[What you need to do]: Repeat exactly the lines of the entries below from the one with "e') (Dict.keys wt)." through the one with "as <-. simpl.", both ends included, and nothing else.

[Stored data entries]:
::::::
(** The target [FurthestFloor] gives an elevator without passengers: the
    one it had, its current floor, or a floor of the waiting table. *)
Lemma FurthestFloor_empty_target (h : heap) (wt : Dict.t (list pid)) (e e' : Elevator) :
  passengers e = [] ->
  FurthestFloor_elevator h wt e = Ok e' ->
  target_floor e' = target_floor e
  \/ target_floor e' = current_floor e
  \/ In (target_floor e') (Dict.keys wt).
Proof.
  intros Hp He. unfold FurthestFloor_elevator in He. rewrite Hp in He. simpl in He.
  destruct (target_floor e =? current_floor e).
  - rewrite waiting_floors_spec in He. cbn [bind] in He.
    destruct (PyList.len (filter (nonempty_at wt) (Dict.keys wt)) =? 0) eqn:Hf.
    + injection He as <-. right; left; reflexivity.
    + destruct (furthest_select_spec
                  (map (fun item => Z.abs (item - current_floor e))
                       (filter (nonempty_at wt) (Dict.keys wt)))
                  (filter (nonempty_at wt) (Dict.keys wt)))
        as (i & t & m & Hs & Ht & _).
      * destruct (filter (nonempty_at wt) (Dict.keys wt)); [discriminate Hf | discriminate].
      * rewrite length_map; reflexivity.
      * rewrite Hs in He. cbn [bind] in He. injection He as <-. simpl.
        right; right. apply nth_error_In in Ht. apply filter_In in Ht. apply Ht.
  - injection He as <-. left; reflexivity.
Qed.

Lemma retarget_in_building (nf : Z) (alg : MovingAlgorithm) (h : heap)
    (es es' : list Elevator) (wt : Dict.t (list pid)) :
  Forall (fun x => 1 <= target x <= nf) h ->
  Dict.keys wt = floors nf ->
  Forall (elevator_ok nf h) es ->
  update_target_floors alg h es wt nf = Ok es' ->
  Forall (elevator_ok nf h) es'.
Proof.
  intros HF Hk Hes Hu. destruct alg; simpl in Hu.
  - injection Hu as <-. induction Hes as [|e es He Hes IH]; simpl; constructor; [|exact IH].
    destruct He as (Hv & Hc & Ht). unfold EndToEndLoop_elevator, elevator_ok.
    destruct (current_floor e =? 1); [simpl; repeat split; auto; lia|].
    destruct (current_floor e =? nf); [simpl; repeat split; auto; lia|].
    repeat split; auto; lia.
  - destruct (FurthestFloor_loop h wt es) as (es1 & Hl & HF2).
    rewrite Hl in Hu. simpl in Hu. injection Hu as <-. clear Hl.
    induction HF2 as [|e e1 es es1 He HF2 IH]; [constructor|].
    inversion Hes as [|? ? Hok Hes']; subst. constructor; [|apply IH; exact Hes'].
    destruct Hok as (Hv & Hc & Ht).
    destruct (FurthestFloor_elevator_total h wt e) as (t & Hte).
    rewrite Hte in He. injection He as <-.
    unfold elevator_ok. simpl. split; [exact Hv|]. split; [exact Hc|].
    destruct (passengers e) as [|p0 ps] eqn:Hps.
    + destruct (FurthestFloor_empty_target h wt e _ Hps Hte) as [E|[E|E]]; simpl in E.
      * lia.
      * lia.
      * rewrite Hk in E. apply floors_In in E. exact E.
    + destruct (FurthestFloor_passengers_first h wt e) as (i & p & Hfp & Hn & _).
      { rewrite Hps. discriminate. }
      rewrite Hfp in Hte. injection Hte as Hte.
      rewrite <- Hte. apply deref_target_ok; [exact HF|].
      apply nth_error_In in Hn. unfold valid_ids in Hv. rewrite Forall_forall in Hv.
      apply Hv. rewrite <- Hps. exact Hn.
Qed.

Lemma move_elevator_ok (nf : Z) (h : heap) (e : Elevator) :
  elevator_ok nf h e -> elevator_ok nf h (move_elevator e).
Proof.
  intros (Hv & Hc & Ht). unfold move_elevator, elevator_ok.
  destruct (Z.gtb_spec (current_floor e) (target_floor e)); simpl.
  - repeat split; auto; lia.
  - destruct (Z.ltb_spec (current_floor e) (target_floor e)); simpl;
      repeat split; auto; lia.
Qed.

Lemma generator_ok_grow (nf : Z) (h h' : heap) (g : ArrivalGenerator) :
  (length h <= length h')%nat -> generator_ok nf h g -> generator_ok nf h' g.
Proof.
  intros Hle. destruct g as [mf|mf data]; simpl; [auto|].
  intros Hg r ids Hf. eapply valid_ids_grow; [exact Hle | eapply Hg; eauto].
Qed.

Lemma elevator_ok_grow (nf : Z) (h h' : heap) (e : Elevator) :
  (length h <= length h')%nat -> elevator_ok nf h e -> elevator_ok nf h' e.
Proof.
  intros Hle (Hv & Hc & Ht). repeat split; auto; try lia.
  eapply valid_ids_grow; eauto.
Qed.

(** Every stage keeps the simulation inside the building. *)
Lemma exec_stage_in_building (nf : Z) (st : stage) (w w' : World) :
  in_building nf w -> exec_stage st w = Ok w' -> in_building nf w'.
Proof.
  destruct w as [h s], w' as [h' s']. unfold in_building. cbn [fst snd].
  intros (HF & Hg & Hes & Hw & Hk & Hnf) H.
  destruct st; cbn [exec_stage] in H.
  - (* Disembark *)
    rewrite handle_disembarking_spec in H. injection H as <- <-.
    cbn [arrival_generator elevators waiting num_floors].
    repeat split; auto.
    clear - Hes. induction Hes as [|e es He Hes IH]; simpl; constructor; [|exact IH].
    destruct He as (Hv & Hc & Ht). unfold elevator_ok. simpl.
    repeat split; auto; try lia.
    eapply valid_ids_incl; [|exact Hv]. intros p Hp. apply filter_In in Hp. apply Hp.
  - (* Arrivals *)
    pose proof (generate_arrivals_keys _ _ _ _ _ H) as Hkeys.
    unfold generate_arrivals in H.
    apply bind_ok in H. destruct H as ([[h1 g1] arr] & Hgen & H).
    apply bind_ok in H. destruct H as ([wt tp] & Hloop & H). injection H as <- <-.
    destruct (generate_in_building nf _ _ _ _ _ _ HF Hg Hgen) as (HF1 & Hg1 & Hle & Harr).
    cbn [arrival_generator elevators waiting num_floors] in *.
    split; [exact HF1|]. split; [exact Hg1|]. split; [|split; [|split]].
    + eapply Forall_impl; [|exact Hes]. intros e. apply elevator_ok_grow. exact Hle.
    + refine (for_each_inv
                (fun acc : Dict.t (list pid) * list pid =>
                   forall k, valid_ids h1 (find_list (fst acc) k))
                _ _ _ (waiting s, total_people s) (wt, tp) _ Hloop).
      * intros key acc acc' _ Hacc Hb.
        apply bind_ok in Hb. destruct Hb as (new & Hnew & Hb).
        apply bind_ok in Hb. destruct Hb as (l & Hl & Hb). injection Hb as <-.
        intros k. cbn [fst]. rewrite find_list_set.
        destruct (Z.eq_dec k key) as [->|_]; [|apply Hacc].
        apply Forall_app. split.
        -- specialize (Hacc key). unfold find_list in Hacc.
           rewrite (get_ok _ _ _ Hl) in Hacc. exact Hacc.
        -- specialize (Harr key). unfold find_list in Harr.
           rewrite (get_ok _ _ _ Hnew) in Harr. exact Harr.
      * intros k. cbn [fst]. eapply valid_ids_grow; [exact Hle | apply Hw].
    + congruence.
    + exact Hnf.
  - (* Board *)
    unfold handle_boarding in H.
    apply bind_ok in H. destruct H as ([es wt] & H1 & H). injection H as <- <-.
    cbn [arrival_generator elevators waiting num_floors].
    apply for_elevators_inv
      with (P := fun wt : Dict.t (list pid) =>
                   (forall k, valid_ids h (find_list wt k)) /\ Dict.keys wt = floors nf)
           (Q := fun e e' => elevator_ok nf h e -> elevator_ok nf h e')
      in H1.
    + destruct H1 as [HQ [Hw' Hk']].
      split; [exact HF|]. split; [exact Hg|]. split; [|auto].
      clear - HQ Hes. induction HQ as [|e e' es es' He HQ IH]; [constructor|].
      inversion Hes; subst. constructor; auto.
    + intros e wt0 e' wt0' _ [Hw0 Hk0] Hb.
      rewrite board_elevator_spec in Hb
        by (unfold Dict.wf; rewrite Hk0; apply sorted_NoDup, floors_sorted).
      destruct (Dict.find wt0 (current_floor e)) as [ws|] eqn:Hf.
      * injection Hb as <- <-.
        assert (Hws : valid_ids h ws).
        { specialize (Hw0 (current_floor e)). unfold find_list in Hw0.
          rewrite Hf in Hw0. exact Hw0. }
        split; [|split].
        -- intros (Hv & Hc & Ht). unfold elevator_ok. simpl.
           repeat split; auto; try lia.
           apply Forall_app. split; [exact Hv|].
           eapply valid_ids_incl; [|exact Hws].
           intros p Hp. eapply board_spec_incl. left; exact Hp.
        -- intros k. rewrite find_list_set.
           destruct (Z.eq_dec k (current_floor e)) as [_|_]; [|apply Hw0].
           eapply valid_ids_incl; [|exact Hws].
           intros p Hp. eapply board_spec_incl. right; exact Hp.
        -- rewrite keys_set_old; [exact Hk0|]. apply find_keys. eauto.
      * injection Hb as <- <-. auto.
    + auto.
  - (* Move *)
    unfold move_elevators, retarget in H.
    apply bind_ok in H. destruct H as ([h1 s1] & Hr & H).
    apply bind_ok in Hr. destruct Hr as (es1 & Hu & Hr).
    injection Hr as <- <-. injection H as <- <-.
    unfold with_elevators. cbn [arrival_generator elevators waiting num_floors].
    rewrite Hnf in Hu.
    pose proof (retarget_in_building nf _ h _ _ _ HF Hk Hes Hu) as Hes1.
    repeat split; auto.
    clear - Hes1. induction Hes1 as [|e es He Hes IH]; simpl; constructor; [|exact IH].
    apply move_elevator_ok. exact He.
  - (* Tick *)
    rewrite update_wait_times_spec in H. injection H as <- <-.
    assert (Hlen : (length h <= length (fold_left tick (riders_and_waiters s) h))%nat).
    { rewrite (proj1 (fold_tick (riders_and_waiters s) h O)). lia. }
    split; [apply fold_tick_targets; exact HF|].
    split; [eapply generator_ok_grow; eauto|].
    split; [|split; [|auto]].
    + eapply Forall_impl; [|exact Hes]. intros e. apply elevator_ok_grow. exact Hlen.
    + intros k. eapply valid_ids_grow; [exact Hlen | apply Hw].
Qed.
::::::
[Solved exercise]:
  \/ In (target_floor e') (Dict.keys wt).
Proof.
  intros Hp He. unfold FurthestFloor_elevator in He. rewrite Hp in He. simpl in He.
  destruct (target_floor e =? current_floor e).
  - rewrite waiting_floors_spec in He. cbn [bind] in He.
    destruct (PyList.len (filter (nonempty_at wt) (Dict.keys wt)) =? 0) eqn:Hf.
    + injection He as <-. right; left; reflexivity.
    + destruct (furthest_select_spec
                  (map (fun item => Z.abs (item - current_floor e))
                       (filter (nonempty_at wt) (Dict.keys wt)))
                  (filter (nonempty_at wt) (Dict.keys wt)))
        as (i & t & m & Hs & Ht & _).
      * destruct (filter (nonempty_at wt) (Dict.keys wt)); [discriminate Hf | discriminate].
      * rewrite length_map; reflexivity.
      * rewrite Hs in He. cbn [bind] in He. injection He as <-. simpl.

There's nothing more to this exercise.